Muğla, Bodrum, Marmaris, Köyceğiz, Alanya, Manavgat, Antalya, Didim, Datça, Milas Mersin, Adana, Osmaniye, Kocaeli, Elazığ, Hatay, Kırıkkale, Ankara, Aydın, ...
Muğla, Bodrum, Marmaris, Köyceğiz, Alanya, Manavgat, Antalya, Didim, Datça, Milas Mersin, Adana, Osmaniye, Kocaeli, Elazığ, Hatay, Kırıkkale, Ankara, Aydın, Kayseri, Kütahya, Kocaeli, Uşak, Fethiye! Yazarken bile içiniz daralıp gözünüz doluyor. 14 kentte 41 yangın. Bin hektar orman alanı küle döndü. Ortak trajedilerimiz yetmezmiş gibi orman trajedileriyle yüzleştik. Hem de ne yüzleşme…
28 Temmuz’dan beri önce 14 kentte 41 yangın olarak başlayan, daha sonra 63’e çıkan, ardından 81 noktada arka arkaya görülen yangınlar hem ormanları, hem canları, canlıları yaktı, hem yüreklerimizi dağladı, hem de ülkemizi yasa boğdu! Her yer alev alev, her yer yangın yeri! Yalnızca ormanlarımız değil, köyler, mahalleler, yerleşim birimleri yanıyor. Bu tesadüf olabilir mi? Ya da bu vebal kimin boynunda demeden önce sabaha karşı çıkarılan orman arazilerine(!) ilişkin yasanın zamanlamasına dikkat çekip zemini yoklayalım. Bu yangını kim söndürecek diye sorularımızı sıralayalım…
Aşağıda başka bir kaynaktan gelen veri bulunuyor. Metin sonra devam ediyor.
(** C4.  A tick at instant [now] with baseline [lastTickRef], so with
    delta = now - lastTickRef, turns every running timer with
    remainingMs > 0 into one with remainingMs' = max(0, remainingMs -
    delta) that is marked not running exactly when remainingMs' = 0, and
    leaves every timer that is not running as it is. *)
Theorem tick_advances_running (now : Z) (s : AppState) :
  Forall2 (ticked (now - lastTickRef s)) (timers s) (timers (tick now s)) /\
  forall (i : nat) (t : Timer),
    nth_error (timers s) i = Some t ->
    exists t', nth_error (timers (tick now s)) i = Some t' /\
               ticked (now - lastTickRef s) t t'.
Proof.
  split.
  - unfold tick. simpl. apply Forall2_map_self.
    intros t _. apply tickTimer_ticked.
  - intros i t Hi. exists (tickTimer (now - lastTickRef s) t). split.
    + unfold tick. simpl. rewrite nth_error_map, Hi. reflexivity.
    + apply tickTimer_ticked.
Qed.

Lemma tick_advances_running_witness :
  exists t',
    nth_error (timers (tick 3000 startedState)) 0 = Some t' /\
    remainingMs t'
      = Math_max (num 0) (num 3600000 - num (3000 - 2000)) /\
    (isRunning t' = false <-> remainingMs t' = num 0).
Proof.
  destruct (tick_advances_running 3000 startedState) as [_ H].
  destruct (H 0%nat
              (mkTimer "t1" (str "Ann") (num 3600000) (num 3600000) true false)
              eq_refl)
    as [t' [Hn [Hrun _]]].
  exists t'. split; [exact Hn|].
  apply Hrun; [reflexivity | qc_closed].
Defined.

(** ** Start *)









(** ** Round trip through the storage *)

Lemma adjustTimer_zero (t : Timer) : adjustTimer 0 t = t.
Proof.
  unfold adjustTimer.
  destruct (isRunning t) eqn:Hr; simpl; [|reflexivity].
  destruct (remainingMs t <=? num 0)%Qc eqn:E; [reflexivity|].
  apply Qcleb_gt in E.
  rewrite Qcminus_num_0, (Math_max_zero_pos _ E).
  replace (num 0 <? remainingMs t)%Qc with true
    by (symmetry; now apply Qcltb_lt).
  destruct t; unfold withIsRunning, withRemainingMs; simpl in *.
  now rewrite Hr.
Qed.

Lemma map_adjustTimer_zero (l : list Timer) : map (adjustTimer 0) l = l.
Proof.
  induction l as [|t l IH]; simpl; [reflexivity|].
  now rewrite adjustTimer_zero, IH.
Qed.

(** X22.  Once the store is hydrated and the storage takes the write,
    the persist effect at instant [now] leaves the snapshot of the
    collection with lastUpdatedMs = now under the key, and the load
    effect reading it when the clock still shows [now] sets the
    collection to the one that was persisted. *)
Theorem persist_load_roundtrip (now now2 : Z) (store : Storage)
        (s s0 : AppState) :
  hydrated s = true ->
  writable store = true ->
  readable store = true ->
  item (fst (persistEffect now store s))
    = Some (JSON_stringify (mkPersistedState (timers s) now)) /\
  exists s',
    loadEffect now now2 (fst (persistEffect now store s)) s0 = Ok s' /\
    timers s' = timers s.
Proof.
  intros Hh Hw Hr.
  unfold persistEffect, setItem. rewrite Hh, Hw. simpl.
  split; [reflexivity|].
  eexists. split.
  - apply loadEffect_snapshot with (p := mkPersistedState (timers s) now).
    unfold getItem. simpl. now rewrite Hr.
  - simpl. rewrite Z.sub_diag. change (Z.max 0 0) with 0.
    apply map_adjustTimer_zero.
Qed.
Öncelikle! Geleceğimizi yok eden, ülkemizi neredeyse baştanbaşa saran bu yangınlardan güzel ülkemizin doğasını, ağacını, kurdunu kuşunu, börtü böceğini, doğal yaşamını, milli servetini kim kollayıp koruyacak?
İran, Rusya, Ukrayna, Azerbaycan’dan gelen yangın söndürme uçakları ve helikopterler olmazsa halimiz ne olacak? Evi, tarlası, hayvanı yanan ve perişan olan halkımız ne yapacak? Ormanlık alanları yanıp kül olan, cennet ormanları cehenneme dönen ülkemizin bu onulmaz yarası nasıl sarılacak? Canları, hayvanları, ormanları, ağaçları kasıp kavuran ve toprağımızı yangın yerine çeviren bu yara nasıl kabuk bağlayacak?
Yüreğimizi burkan, hepimizi üzüntüye boğan, gözlerimizi dolduran bu yangın karşısında yetkili ağızlardan içimize umut aşılayan hangi sözler çıkacak?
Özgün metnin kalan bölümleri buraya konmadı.